文本生成是自然语言处理的一个引人注目的子领域，旨在从输入的单词生成人类可读的文本。尽管已经提出了许多深度学习模型，但最近基于转换器的大型语言模型的出现推进了其学术研究和行业发展，在文本生成方面显示出显著的定性结果。特别是，仅用于解码器的生成模型，如生成预训练转换器（GPT），被广泛用于文本生成，其计算阶段主要有两个：摘要和生成。摘要阶段可以并行处理输入标记，而生成阶段由于其通过迭代顺序生成输出标记，因此难以加速。此外，每次迭代都需要读取整个模型，几乎没有数据重用的机会。因此，基于转换器的文本生成工作负载受到严重的内存限制，使外部内存带宽成为系统的瓶颈。在本文中，我们提出了一种名为salpim的子数组级内存处理（PIM）体系结构，这是第一个用于端到端加速基于转换器的文本生成的基于hbm的PIM体系结构。通过优化不同操作的数据映射方案，SAL-PIM通过在内存子阵列旁边集成多个子阵列级算术逻辑单元（s - alu）来利用更高的内部带宽。为了最小化S-ALU的面积开销，它使用共享mac，利用同一银行命令的慢时钟频率。此外，库中的一些子数组用作查找表（lut）来处理PIM中的非线性函数，支持多个寻址来选择用于线性插值的部分。最后，在HBM的缓冲芯片中加入信道级算术逻辑单元（C-ALU），对多个银行的数据进行累加和约简运算，完成对PIM的端到端推理。为了验证SAL-PIM结构，我们建立了一个基于Ramulator的周期精确模拟器。我们还在28纳米CMOS技术上实现了SAL-PIM的逻辑单元，并将结果扩展到DRAM技术以验证其可行性。当SAL-PIM在GPT-2介质模型（具有3.45亿个参数）上运行各种文本生成工作负载时，我们测量了它的端到端延迟，其中输入和输出令牌数分别从32到128和1到256不等。因此，在4.81%的面积开销下，SAL-PIM在运行更快的Transformer框架的Nvidia Titan RTX GPU上实现了高达4.72倍的加速（平均1.83倍）。
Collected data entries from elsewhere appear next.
(** X2. [post_update_if_different] is idempotent: whatever the first call
    did, a second call with the same arguments returns [False] and changes
    nothing, so nothing is sent twice. *)
Theorem post_update_if_different_twice (itemName : string) v c (w : World) item :
  items w !! itemName = Some item ->
  ∃ (b : bool) w',
    utils.post_update_if_different itemName v c w = Ok b w'
    ∧ utils.post_update_if_different itemName v c w' = Ok false w'.
Proof.
  intros Hit.
  destruct (post_update_if_different_cases itemName v c w item Hit)
    as [(Hacc & Hne & R)|(Hno & R)]; rewrite R; eexists _, _; (split; [reflexivity|]).
  - match goal with |- _ _ _ _ ?w1 = _ => set (w1' := w1) end.
    assert (Hit' : items w1' !! itemName = Some (set_state item v)).
    { unfold w1'; simpl. now rewrite lookup_insert_eq. }
    destruct (post_update_if_different_cases itemName v c w1' _ Hit')
      as [(_ & Hne' & _)|(_ & R')]; [now destruct Hne'|exact R'].
  - exact R.
Qed.

Lemma post_update_if_different_twice_witness :
  let w := Fixture.house ON CLOSED OFF 0 0 in
  items w !! "Siren" = Some (Fixture.switch ON [])
  ∧ ∃ (b : bool) w',
      utils.post_update_if_different "Siren" OFF true w = Ok b w'
      ∧ utils.post_update_if_different "Siren" OFF true w' = Ok false w'.
Proof.
  intros w.
  assert (H : items w !! "Siren" = Some (Fixture.switch ON [])) by (vm_compute; reflexivity).
  split; [exact H|exact (post_update_if_different_twice "Siren" OFF true w _ H)].
Defined.

(** X3. [kw] does not look at the value it is asked for: it returns the
    first key of the dictionary, and [None] only for the empty
    dictionary. *)
Theorem kw_first_key (dictionary : list (string * Z)) (value : Z) :
  utils.kw dictionary value = fst <$> head dictionary.
Proof.
  destruct dictionary as [|[key v] d]; [reflexivity|].
  simpl. now rewrite decide_True.
Qed.

(** ** setZoneStatus *)

(** X4. [setZoneStatus] with a value that is no zone status raises
    IdeAlarmError before anything is done: the zone object and the device
    world are what they were, whatever the registry holds. *)
Theorem setZoneStatus_invalid_raises cfg (z : IdeAlarmZone.t) (w : World)
    (newZoneStatus : Z) (sendCommand : bool) (errorMessage : option string) :
  newZoneStatus ∉ [ZONESTATUS.NORMAL; ZONESTATUS.ALERT; ZONESTATUS.ERROR;
                   ZONESTATUS.TRIPPED; ZONESTATUS.ARMING] ->
  IdeAlarmZone.setZoneStatus cfg newZoneStatus sendCommand errorMessage (z, w)
  = Raise (IdeAlarmError "Trying to set an invalid zone status") (z, w).
Proof. apply setZoneStatus_invalid. Qed.

Lemma setZoneStatus_invalid_raises_witness :
  let z := Fixture.zone 1 "Perimeter" 0 0 0 [Fixture.frontDoor] in
  let w := Fixture.house OFF CLOSED OFF 0 0 in
  (5%Z ∉ [ZONESTATUS.NORMAL; ZONESTATUS.ALERT; ZONESTATUS.ERROR;
          ZONESTATUS.TRIPPED; ZONESTATUS.ARMING])
  ∧ IdeAlarmZone.setZoneStatus Fixture.cfg 5 false None (z, w)
    = Raise (IdeAlarmError "Trying to set an invalid zone status") (z, w).
Proof.
  intros z w.
  assert (H : 5%Z ∉ [ZONESTATUS.NORMAL; ZONESTATUS.ALERT; ZONESTATUS.ERROR;
                     ZONESTATUS.TRIPPED; ZONESTATUS.ARMING]) by by_computation.
  split; [exact H | exact (setZoneStatus_invalid_raises Fixture.cfg z w 5 false None H)].
Defined.

(** X5. [setZoneStatus] with ALERT, ERROR, TRIPPED or ARMING, the status
    item being in the registry, returns with the new status in the zone
    object and touches no device but the status item: timers and alert
    devices are as they were.  A number item then reads the status, and the
    status hook, if installed, is called once with the old status. *)
Theorem setZoneStatus_other_frame cfg (z : IdeAlarmZone.t) (w : World)
    (newZoneStatus : Z) (sendCommand : bool) (errorMessage : option string) :
  newZoneStatus ∈ [ZONESTATUS.ALERT; ZONESTATUS.ERROR; ZONESTATUS.TRIPPED; ZONESTATUS.ARMING] ->
  known w (IdeAlarmZone.statusItem z) ->
  ∃ w',
    IdeAlarmZone.setZoneStatus cfg newZoneStatus sendCommand errorMessage (z, w)
    = Ok tt (IdeAlarmZone.with_zoneStatus (Some newZoneStatus) z, w')
    ∧ (∀ j, j ≠ IdeAlarmZone.statusItem z -> items w' !! j = items w !! j)
    ∧ (has_kind w (IdeAlarmZone.statusItem z) NumberItem ->
       reads w' (IdeAlarmZone.statusItem z) (Decimal newZoneStatus))
    ∧ ∃ evs, trace w' = trace w ++ evs
             ∧ notifications evs
               = if has_onZoneStatusChange (custom cfg)
                 then [OnZoneStatusChange (IdeAlarmZone.zoneNumber z) newZoneStatus
                         (IdeAlarmZone._zoneStatus z) errorMessage]
                 else [].
Proof.
  intros Hs Hst.
  assert (Hne : newZoneStatus ≠ ZONESTATUS.NORMAL).
  { intros ->. revert Hs. by_computation. }
  destruct (setZoneStatus_Ok cfg z w newZoneStatus sendCommand errorMessage)
    as [evs [R N]]; [|now intros ?|exact Hst|].
  { now right. }
  eexists. split; [exact R|]. unfold status_items. rewrite decide_False by exact Hne.
  split; [|split].
  - intros j Hj. simpl. apply written_lookup_ne. congruence.
  - intros Hk. unfold reads; simpl. eapply written_reads; [exact Hk|now destruct sendCommand].
  - exists evs. split; [reflexivity|exact N].
Qed.

Lemma setZoneStatus_other_frame_witness :
  let z := Fixture.zone 1 "Perimeter" 1 0 0 [Fixture.frontDoor] in
  let w := Fixture.house OFF OPEN OFF 1 0 in
  (ZONESTATUS.TRIPPED ∈ [ZONESTATUS.ALERT; ZONESTATUS.ERROR; ZONESTATUS.TRIPPED;
                         ZONESTATUS.ARMING])
  ∧ known w (IdeAlarmZone.statusItem z)
  ∧ ∃ w', IdeAlarmZone.setZoneStatus Fixture.cfg ZONESTATUS.TRIPPED false None (z, w)
          = Ok tt (IdeAlarmZone.with_zoneStatus (Some ZONESTATUS.TRIPPED) z, w')
          ∧ items w' !! "Siren" = items w !! "Siren".
Proof.
  intros z w.
  assert (H1 : ZONESTATUS.TRIPPED ∈ [ZONESTATUS.ALERT; ZONESTATUS.ERROR; ZONESTATUS.TRIPPED;
                                     ZONESTATUS.ARMING]) by by_computation.
  assert (H2 : known w (IdeAlarmZone.statusItem z)) by (eexists; vm_compute; reflexivity).
  destruct (setZoneStatus_other_frame Fixture.cfg z w ZONESTATUS.TRIPPED false None H1 H2)
    as (w' & R & Hframe & _).
  split; [exact H1|]. split; [exact H2|]. exists w'. split; [exact R|].
  apply Hframe. discriminate.
Defined.
(** * PriorBoxLayer (paddle/gserver/layers/PriorBox.cpp)

    A shallow embedding of [PriorBoxLayer::init] and
    [PriorBoxLayer::forward], and the properties of the prior-box
    generator checked against it.

    Modelling decisions.
    - C++ [int] values are integers of [Z] (sizes, grid and image
      dimensions), [int] being 32 bits wide, and positions in the buffer
      are in [nat].  A signed overflow is undefined behaviour: the
      products [layerHeight * layerWidth * numPriors_ * 4], [dim * 2] and
      [minSize * maxSize] are checked against the range of [int] and a run
      that leaves it ends with [Undefined Overflow].  The counters stay
      below bounds that have been checked.  The sizes of a configuration
      are taken as the [int] values [init] stores.
    - [float] (paddle's [real]) is IEEE-754 binary32 and [double] is
      binary64, both with round-to-nearest-even, through the executable
      specification [SpecFloat] of the standard library.  Every conversion
      the C++ typing rules insert is written out.
    - [sqrt] and [fabs] are the C functions on [double].
    - [tmpPtr[idx++] = v] on the raw pointer is a store into a buffer of
      known length; a store or a load outside of it is undefined behaviour
      and ends the run with [Undefined OutOfBounds].
    - [CHECK_EQ] aborts the process: the run ends with [CheckFailed].
    - [Matrix::resizeOrCreate] is not part of the translated file.  For a
      requested length that is not negative it leaves a buffer of that
      length whose contents are whatever the memory held; those contents
      are the parameter [uninit].  A negative length is a case the file
      leaves to the library: the model has an empty buffer there, and the
      statements that a run ends with a buffer are about grids of
      non-negative width and height. *)

From Stdlib Require Import ZArith List Bool Lia PeanoNat.
From Stdlib Require Import Floats.SpecFloat.
Import ListNotations.
(** [re.search]: the leftmost position with a match. *)
Fixpoint search (p : pattern) (s : str) : option str :=
  match match_here p s with
  | Some g => Some g
  | None => match s with
            | [] => None
            | _ :: s' => search p s'
            end
  end.

End Re.
Import Re.

(** ** [class Skill] *)

Module Skill.

Record t := mk {
  name : str;          (** [path.name] *)
  description : str;
  keywords : list str;
  content : str
}.

(** [r'^---\s*\n(.*?)\n---\s*\n'] with [re.DOTALL].  Without [re.MULTILINE]
    the anchor only holds at offset 0, so the search is a match there. *)
Definition frontmatter_re : pattern :=
  {| pre := Cat (Lit (tx "---")) (Cat (Star Space) (Lit [nl]));
     grp := StarLazy AnyChar;
     post := Cat (Lit (nl :: tx "---")) (Cat (Star Space) (Lit [nl])) |}.

(** [r'description:\s*(.+)'] *)
Definition description_re : pattern :=
  {| pre := Cat (Lit (tx "description:")) (Star Space);
     grp := Plus NotNewline;
     post := Lit [] |}.

(** [r'keywords:\s*\[(.+)\]'] *)
Definition keywords_re : pattern :=
  {| pre := Cat (Lit (tx "keywords:")) (Cat (Star Space) (Lit (tx "[")));
     grp := Plus NotNewline;
     post := Lit (tx "]") |}.

Definition tech_keywords : list str := map tx
  [ "react"; "vue"; "angular"; "typescript"; "javascript"; "python";
    "node"; "express"; "django"; "flask"; "fastapi"; "next.js";
    "authentication"; "auth"; "jwt"; "oauth"; "security";
    "database"; "sql"; "mongodb"; "postgres"; "mysql";
    "api"; "rest"; "graphql"; "websocket";
    "ui"; "ux"; "design"; "css"; "tailwind"; "styling";
    "test"; "testing"; "jest"; "pytest"; "unit test";
    "debug"; "error"; "bug"; "fix";
    "deploy"; "devops"; "docker"; "kubernetes";
    "performance"; "optimize"; "cache";
    "mobile"; "ios"; "android"; "react-native";
    "payment"; "stripe"; "shopify";
    "3d"; "threejs"; "webgl"; "canvas";
    "pdf"; "excel"; "word"; "document";
    "planning"; "architecture"; "design pattern" ]%string.

(** [_extract_keywords] *)
Definition _extract_keywords (text : str) : list str :=
  let text_lower := lower text in
  let keywords := filter (fun keyword => py_in keyword text_lower) tech_keywords in
  slice_to 10 keywords.

(** The frontmatter block of a document, [frontmatter_match.group(1)]. *)
Definition frontmatter (content : str) : option str :=
  match_here frontmatter_re content.

(** The description the header block gives, or the initial empty string. *)
Definition parsed_description (content : str) : str :=
  match frontmatter content with
  | Some fm =>
      match search description_re fm with
      | Some g => strip g
      | None => []
      end
  | None => []
  end.

(** The explicit keyword list of the header block, when
    [keywords_match] succeeds. *)
Definition explicit_keywords (content : str) : option (list str) :=
  match frontmatter content with
  | Some fm =>
      match search keywords_re fm with
      | Some g =>
          Some (map (fun k => strip_chars [dquote; "'"%char] (strip k))
                    (split_on ","%char g))
      | None => None
      end
  | None => None
  end.

(** [_parse_skill_file], on the text read from [SKILL.md]. *)
Definition _parse_skill_file (nm : str) (content : str) : t :=
  let description := parsed_description content in
  let keywords :=
    match explicit_keywords content with
    | Some ks => ks
    | None => []
    end in
  let keywords :=
    if is_nil keywords
    then _extract_keywords (description ++ tx " " ++ firstn 500 content)
    else keywords in
  {| name := nm; description := description;
     keywords := keywords; content := content |}.

(** [Skill.__init__]: [file] is the text of [SKILL.md] when it exists. *)
Definition init (nm : str) (file : option str) : t :=
  match file with
  | Some content => _parse_skill_file nm content
  | None => {| name := nm; description := []; keywords := []; content := [] |}
  end.

(** The [affinities] table of [_get_agent_affinity]. *)
Definition affinities : list (str * list str) :=
  map (fun kv => (tx (fst kv), map tx (snd kv)))
  [ ("00", ["code-review"; "sequential-thinking"; "problem-solving"; "debugging"]);
    ("01", ["planning"; "sequential-thinking"; "problem-solving"]);
    ("02", ["backend-development"; "frontend-development"; "web-frameworks";
            "databases"; "better-auth"; "payment-integration"; "debugging"]);
    ("03", ["ui-ux-pro-max"; "frontend-design"; "ui-styling"; "threejs"; "ai-artist"]);
    ("04", ["code-review"; "sequential-thinking"; "problem-solving"]);
    ("05", ["common"]);
    ("06", ["devops"; "chrome-devtools"]);
    ("07", ["debugging"; "problem-solving"; "sequential-thinking"]);
    ("08", ["devops"; "planning"]);
    ("09", ["debugging"; "code-review"]) ]%string.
本文章由计算机程序翻译，如有差异，请以英文原文为准。

求助全文

约1分钟内获得全文求助全文

来源期刊

IEEE Transactions on Computers 工程技术-工程：电子与电气

CiteScore

6.60

自引率

5.40%

发文量

199

审稿时长

6.0 months

期刊介绍： The IEEE Transactions on Computers is a monthly publication with a wide distribution to researchers, developers, technical managers, and educators in the computer field. It publishes papers on research in areas of current interest to the readers. These areas include, but are not limited to, the following: a) computer organizations and architectures; b) operating systems, software systems, and communication protocols; c) real-time systems and embedded systems; d) digital devices, computer components, and interconnection networks; e) specification, design, prototyping, and testing methods and tools; f) performance, fault tolerance, reliability, security, and testability; g) case studies and experimental and theoretical evaluations; and h) new and important applications and trends.